I couldn’t imagine running now. Even if we had enough food to justify it, running around the island would remind me of a hamster on a wheel. Moving forward but getting absolutely nowhere.
T.J. walked up with a backpack full of firewood. “Happy birthday,” I said.
“It’s September twentieth?” He threw a log on the fire and sat down next to me.
I nodded. “I’m sorry, I didn’t get you a present. The island mall sucks.”
T.J. laughed. “That’s okay, I don’t need a present.”
“Maybe you can have a big party when we get off this island.”
T.J. shrugged. “Yeah, maybe.”
T.J. seemed older than seventeen. Reserved, almost. Maybe facing serious health problems eliminated some of the immature behavior that presented itself when you had nothing more to worry about than getting your driver’s license, cutting class, or breaking curfew.

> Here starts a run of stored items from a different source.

Definition formatLogfmtBigInt (n : Z) : outcome bytes :=
  if ((0 <=? n) && (n <? 2 ^ 64))%Z then FormatLogfmtUint64 n
  else if ((- 2 ^ 63 <=? n) && (n <? 2 ^ 63))%Z then FormatLogfmtInt64 n
  else
    let text := big_String n in
    let size := (length text + length text `div` 3)%nat in
    '(i, buf) ← write_text text (length text) 0 (Z.of_nat size - 1) (zeros size);
    slice buf (i + 1) (Z.of_nat size).

Example min_int64 : FormatLogfmtInt64 (- 2 ^ 63) = Ret (str "-9,223,372,036,854,775,808").
Proof. vm_compute. reflexivity. Qed.
Example max_uint64 : FormatLogfmtUint64 (2 ^ 64 - 1) = Ret (str "18,446,744,073,709,551,615").
Proof. vm_compute. reflexivity. Qed.
Example small_number : FormatLogfmtInt64 (- 99999) = Ret (str "-99999").
Proof. vm_compute. reflexivity. Qed.
Example large_number : FormatLogfmtInt64 100000 = Ret (str "100,000").
Proof. vm_compute. reflexivity. Qed.
Example big_number : formatLogfmtBigInt (- 11122233344455567899900) = Ret (str "-11,122,233,344,455,567,899,900").
Proof. vm_compute. reflexivity. Qed.

(** ** What they write

    The thousands of a number, each of three digits but the first. *)

Definition three_digits (r : Z) : bytes := [digit (r / 100); digit ((r / 10) `mod` 10); digit (r `mod` 10)].
Fixpoint thousands (fuel : nat) (z : Z) : bytes :=
  match fuel with
  | O => []
  | S fuel' => if (z <? 1000)%Z then digits 3 z else thousands fuel' (z / 1000) ++ comma_byte :: three_digits (z `mod` 1000)
  end.

(** The loops as functions on lists: the characters that come before [acc]. *)
Fixpoint grouped (fuel : nat) (n comma : Z) (acc : bytes) : bytes :=
  match fuel with
  | O => acc
  | S fuel' =>
      if (0 <? n)%Z then
        if (comma =? 3)%Z then grouped fuel' n 0 (comma_byte :: acc)
        else grouped fuel' (n / 10) (comma + 1) (digit (n `mod` 10) :: acc)
      else acc
  end.

Lemma store_last pre c b acc : store (pre ++ [c] ++ acc) (Z.of_nat (length (pre ++ [c])) - 1) b = Ret (pre ++ b :: acc).
Proof.
  replace (Z.of_nat (length (pre ++ [c])) - 1)%Z with (Z.of_nat (length pre)) by (rewrite length_app; simpl; lia).
  change ([c] ++ acc) with (c :: acc). unfold store. rewrite index_nat, list_lookup_middle, ret_bind, Nat2Z.id by done.
  f_equal. rewrite <- (Nat.add_0_r (length pre)), insert_app_r. done.
Qed.

Lemma grouped_app fuel n comma acc : grouped fuel n comma acc = grouped fuel n comma [] ++ acc.
Proof.
  revert n comma acc. induction fuel as [|fuel IH]; intros n comma acc; [done|]. cbn [grouped].
  destruct (0 <? n)%Z; [|done]. destruct (comma =? 3)%Z.
  - rewrite IH, (IH n 0%Z [_]), <- app_assoc. done.
  - rewrite IH, (IH _ _ [_]), <- app_assoc. done.
Qed.

(** The rounds that a number of [d] digits needs. *)
Definition rounds (d : nat) (comma : Z) : nat := 2 * d + (if (comma =? 3)%Z then 2 else 1).

Lemma below_power n d : (0 < n < 10 ^ Z.of_nat d)%Z → ∃ d', d = S d' ∧ (0 ≤ n / 10 < 10 ^ Z.of_nat d')%Z.
Proof.
  destruct d as [|d]; [cbn; lia|]. rewrite Nat2Z.inj_succ, Z.pow_succ_r by lia. intros Hn. exists d. split; [done|].
  split; [apply Z.div_pos; lia|]. apply Z.div_lt_upper_bound; lia.
Qed.

Lemma grouped_length fuel n comma b : length (grouped fuel n comma [b]) = S (length (grouped fuel n comma [])).
Proof. rewrite grouped_app, length_app. simpl. lia. Qed.

Lemma last_shorter (pre : bytes) c : (Z.of_nat (length (pre ++ [c])) - 1 - 1 = Z.of_nat (length pre) - 1)%Z.
Proof. rewrite length_app. simpl. lia. Qed.

(** The loop writes these characters before what is there. *)
Lemma write_digits_grouped d fuel n comma pre acc :
  (0 ≤ n < 10 ^ Z.of_nat d)%Z → (0 ≤ comma ≤ 3)%Z → rounds d comma ≤ fuel → length (grouped fuel n comma []) ≤ length pre →
  ∃ pre', write_digits fuel n comma (Z.of_nat (length pre) - 1) (pre ++ acc)
          = Ret ((Z.of_nat (length pre') - 1)%Z, pre' ++ grouped fuel n comma acc) ∧
    length pre' + length (grouped fuel n comma []) = length pre.
Proof.
  revert d n comma pre acc. induction fuel as [|fuel IH]; intros d n comma pre acc Hn Hc Hf Hl; [unfold rounds in Hf; destruct (_ =? _)%Z; lia|].
  cbn [grouped write_digits] in *. destruct (Z.ltb_spec 0 n); [|exists pre; simpl; split; [done|lia]].
  assert (Hsnoc : ∃ pre0 c, pre = pre0 ++ [c]).
  { destruct pre as [|c pre] using rev_ind; [|by exists pre, c]. exfalso. revert Hl.
    destruct (comma =? 3)%Z; rewrite grouped_length; simpl; lia. }
  destruct Hsnoc as (pre0 & c & ->). rewrite <- app_assoc.
  destruct (Z.eqb_spec comma 3).
  - rewrite store_last, ret_bind, last_shorter. rewrite grouped_length, length_app in *. simpl in Hl.
    destruct (IH d n 0%Z pre0 (comma_byte :: acc)) as (pre' & E & Hlen); [done|lia| |lia|].
    { unfold rounds in *. simpl. subst. simpl in Hf. lia. }
    exists pre'. split; [exact E|]. simpl. lia.
  - rewrite store_last, ret_bind, last_shorter. rewrite grouped_length, length_app in *. simpl in Hl.
    destruct (below_power n d) as (d' & -> & Hd); [lia|].
    destruct (IH d' (n / 10)%Z (comma + 1)%Z pre0 (digit (n `mod` 10) :: acc)) as (pre' & E & Hlen); [done|lia| |lia|].
    { unfold rounds in *. rewrite (proj2 (Z.eqb_neq _ _) n0) in Hf. destruct (_ =? _)%Z; lia. }
    exists pre'. split; [exact E|]. simpl. lia.
Qed.

Lemma digits_enough d fuel z : (0 ≤ z < 10 ^ Z.of_nat (S d))%Z → S d ≤ fuel → digits fuel z = digits (S d) z.
Proof.
  revert fuel z. induction d as [|d IH]; intros fuel z Hz Hf; destruct fuel as [|fuel]; try lia.
  - cbn [digits]. by rewrite (proj2 (Z.ltb_lt z 10)) by (cbn in Hz; lia).
  - rewrite (Nat2Z.inj_succ (S d)), Z.pow_succ_r in Hz by lia. remember (S d) as m. cbn [digits].
    destruct (z <? 10)%Z; [done|]. f_equal. apply IH; [|lia].
    split; [apply Z.div_pos; lia|apply Z.div_lt_upper_bound; lia].
Qed.

Lemma three_digits_mod z :
  three_digits (z `mod` 1000) = [digit ((z / 10 / 10) `mod` 10); digit ((z / 10) `mod` 10); digit (z `mod` 10)].
Proof.
  unfold three_digits. replace (z `mod` 1000 / 100)%Z with ((z / 10 / 10) `mod` 10)%Z by lia.
  replace ((z `mod` 1000 / 10) `mod` 10)%Z with ((z / 10) `mod` 10)%Z by lia.
  by replace ((z `mod` 1000) `mod` 10)%Z with (z `mod` 10)%Z by lia.
Qed.

Lemma digits_three fuel z : (1000 ≤ z)%Z → digits (S (S (S fuel))) z = digits fuel (z / 1000) ++ three_digits (z `mod` 1000).
Proof.
  intros Hz. cbn [digits]. rewrite !(proj2 (Z.ltb_ge _ 10)), <- !app_assoc by lia. rewrite three_digits_mod.
  by replace (z / 10 / 10 / 10)%Z with (z / 1000)%Z by lia.
Qed.

Lemma thousands_power f : (1000 ^ Z.of_nat (S f) = 1000 * 1000 ^ Z.of_nat f)%Z.
Proof. rewrite Nat2Z.inj_succ, Z.pow_succ_r by lia. done. Qed.

Lemma thousand_below f z : (0 ≤ z < 1000 ^ Z.of_nat (S f))%Z → (1000 ≤ z)%Z → (0 < z / 1000 < 1000 ^ Z.of_nat f)%Z.
Proof. rewrite thousands_power. intros Hz Hl. split; [lia|]. apply Z.div_lt_upper_bound; lia. Qed.

Lemma grouped_digit fuel n comma acc :
  (0 < n)%Z → (0 ≤ comma < 3)%Z → grouped (S fuel) n comma acc = grouped fuel (n / 10) (comma + 1) (digit (n `mod` 10) :: acc).
Proof. intros Hn Hc. cbn [grouped]. by rewrite (proj2 (Z.ltb_lt 0 n)), (proj2 (Z.eqb_neq comma 3)) by lia. Qed.

Lemma grouped_comma fuel n acc : (0 < n)%Z → grouped (S fuel) n 3 acc = grouped fuel n 0 (comma_byte :: acc).
Proof. intros Hn. cbn [grouped]. by rewrite (proj2 (Z.ltb_lt 0 n)) by lia. Qed.

Lemma grouped_end fuel n comma acc : (n ≤ 0)%Z → grouped fuel n comma acc = acc.
Proof. intros Hn. destruct fuel; [done|]. cbn [grouped]. by rewrite (proj2 (Z.ltb_ge 0 n)) by lia. Qed.

Lemma digits_one fuel z : (z < 10)%Z → digits (S fuel) z = [digit z].
Proof. intros Hz. cbn [digits]. by rewrite (proj2 (Z.ltb_lt z 10)). Qed.

Lemma digits_more fuel z : (10 ≤ z)%Z → digits (S fuel) z = digits fuel (z / 10) ++ [digit (z `mod` 10)].
Proof. intros Hz. cbn [digits]. by rewrite (proj2 (Z.ltb_ge z 10)). Qed.

Lemma grouped_below_1000 fuel n acc : (0 < n < 1000)%Z → grouped (S (S (S fuel))) n 0 acc = digits 3 n ++ acc.
Proof.
  intros Hn. rewrite grouped_digit by lia. destruct (Z_lt_dec n 10).
  { by rewrite grouped_end, digits_one, Z.mod_small by lia. }
  rewrite grouped_digit, digits_more by lia. destruct (Z_lt_dec n 100).
  { rewrite grouped_end, digits_one, (Z.mod_small (n / 10)) by lia. done. }
  rewrite grouped_digit, digits_more, digits_one, grouped_end, (Z.mod_small (n / 10 / 10)) by lia. done.
Qed.

Lemma grouped_thousands f fuel n acc :
  (0 < n < 1000 ^ Z.of_nat f)%Z → 8 * f ≤ fuel → grouped fuel n 0 acc = thousands f n ++ acc.
Proof.
  revert fuel n acc. induction f as [|f IH]; intros fuel n acc Hn Hf; [cbn in Hn; lia|].
  do 4 (destruct fuel as [|fuel]; [lia|]). cbn [thousands]. destruct (Z.ltb_spec n 1000); [apply grouped_below_1000; lia|].
  destruct (thousand_below f n) as [H1 H2]; [lia..|].
  rewrite !grouped_digit by lia. replace (n / 10 / 10 / 10)%Z with (n / 1000)%Z by lia.
  rewrite grouped_comma, IH by lia. by rewrite <- app_assoc, three_digits_mod.
Qed.

Lemma digits_length n y : length (digits n y) ≤ n.
Proof.
  revert y. induction n as [|n IH]; intros y; cbn [digits]; [done|]. destruct (_ <? _)%Z; [simpl; lia|].
  rewrite length_app. specialize (IH (y / 10)%Z). simpl. lia.
Qed.

(** As long as there are three digits and a comma for each factor of a thousand. *)
Lemma thousands_length f z k j :
  (0 ≤ z < 10 ^ Z.of_nat j * 1000 ^ Z.of_nat k)%Z → 1 ≤ j ≤ 3 → length (thousands f z) ≤ 4 * k + j.
Proof.
  revert z k. induction f as [|f IH]; intros z k Hz Hj; cbn [thousands length]; [lia|].
  destruct (Z.ltb_spec z 1000).
  - destruct k as [|k].
    + rewrite (digits_enough (j - 1) 3); [|by replace (S (j - 1)) with j by lia; lia|lia].
      pose proof (digits_length (S (j - 1)) z). lia.
    + pose proof (digits_length 3 z). lia.
  - rewrite length_app. cbn [length three_digits]. destruct k as [|k].
    + exfalso. assert (10 ^ Z.of_nat j ≤ 10 ^ 3)%Z by (apply Z.pow_le_mono_r; lia). lia.
    + rewrite thousands_power in Hz. enough (length (thousands f (z / 1000)) ≤ 4 * k + j) by lia. apply IH; [|done].
      split; [lia|]. apply Z.div_lt_upper_bound; [lia|]. rewrite (Z.mul_comm 1000), <- Z.mul_assoc, (Z.mul_comm _ 1000). lia.
Qed.

(** *** Numbers of any size

    The loop over the characters of a text, [rev] those that are left from the last. *)
Fixpoint group_chars (rev : bytes) (comma : Z) (acc : bytes) : bytes :=
  match rev with
  | [] => acc
  | c :: rev' =>
      if bool_decide (c = minus_byte) then group_chars rev' comma (c :: acc)
      else if (comma =? 3)%Z then group_chars rev' 1 (c :: comma_byte :: acc)
      else group_chars rev' (comma + 1) (c :: acc)
  end.

Lemma group_chars_app rev comma acc : group_chars rev comma acc = group_chars rev comma [] ++ acc.
Proof.
  revert comma acc. induction rev as [|c rev IH]; intros comma acc; [done|]. cbn [group_chars].
  case_bool_decide; [|destruct (comma =? 3)%Z];
    rewrite IH; symmetry; rewrite IH, <- app_assoc; reflexivity.
Qed.

Lemma group_chars_length rev comma acc : length (group_chars rev comma acc) = length (group_chars rev comma []) + length acc.
Proof. by rewrite group_chars_app, length_app. Qed.

Lemma pop (pre : bytes) : 0 < length pre → ∃ pre' c, pre = pre' ++ [c].
Proof. destruct pre as [|c pre] using rev_ind; [simpl; lia|]. by exists pre, c. Qed.

Lemma write_text_grouped a b comma pre acc :
  length (group_chars (reverse a) comma []) ≤ length pre →
  ∃ pre', write_text (a ++ b) (length a) comma (Z.of_nat (length pre) - 1) (pre ++ acc)
          = Ret ((Z.of_nat (length pre') - 1)%Z, pre' ++ group_chars (reverse a) comma acc) ∧
    length pre' + length (group_chars (reverse a) comma []) = length pre.
Proof.
  revert b comma pre acc. induction a as [|c a IH] using rev_ind; intros b comma pre acc Hl; [exists pre; simpl; split; [done|lia]|].
  rewrite reverse_snoc in *. rewrite length_app, Nat.add_comm, <- app_assoc. cbn [length Nat.add write_text group_chars] in *.
  rewrite index_nat. cbn [app]. rewrite list_lookup_middle, ret_bind by done.
  case_bool_decide as Em; [|destruct (comma =? 3)%Z]; rewrite group_chars_length in *; simpl in Hl;
    (destruct (pop pre) as (p & x & ->); [lia|]); rewrite length_app in Hl; simpl in Hl; rewrite <- app_assoc, store_last, ret_bind.
  - rewrite last_shorter. destruct (IH (c :: b) comma p (c :: acc)) as (pre' & E & Hlen); [lia|].
    exists pre'. split; [exact E|]. rewrite length_app. simpl. lia.
  - destruct (pop p) as (q & y & ->); [lia|]. rewrite length_app in Hl. simpl in Hl.
    rewrite last_shorter, <- (app_assoc q [y] (comma_byte :: acc)), store_last, ret_bind.
    replace (Z.of_nat (length ((q ++ [y]) ++ [x])) - 1 - 2)%Z with (Z.of_nat (length q) - 1)%Z by (rewrite !length_app; simpl; lia).
    destruct (IH (c :: b) 1%Z q (c :: comma_byte :: acc)) as (pre' & E & Hlen); [lia|].
    exists pre'. split; [exact E|]. rewrite !length_app. simpl. lia.
  - rewrite last_shorter. destruct (IH (c :: b) (comma + 1)%Z p (c :: acc)) as (pre' & E & Hlen); [lia|].
    exists pre'. split; [exact E|]. rewrite length_app. simpl. lia.
Qed.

“I can’t believe it will be October soon,” I said. “The leaves are probably starting to change back home.”
I loved fall—football games, taking Joe and Chloe to the pumpkin patch, and feeling a chill in the air. Those were some of my favorite things.
I stared at the palm trees, their green fronds rippling in the breeze. Sweat trickled slowly down the side of my face, and the constant smell of coconut on my hands reminded me of suntan lotion.
It would always be summer on the island.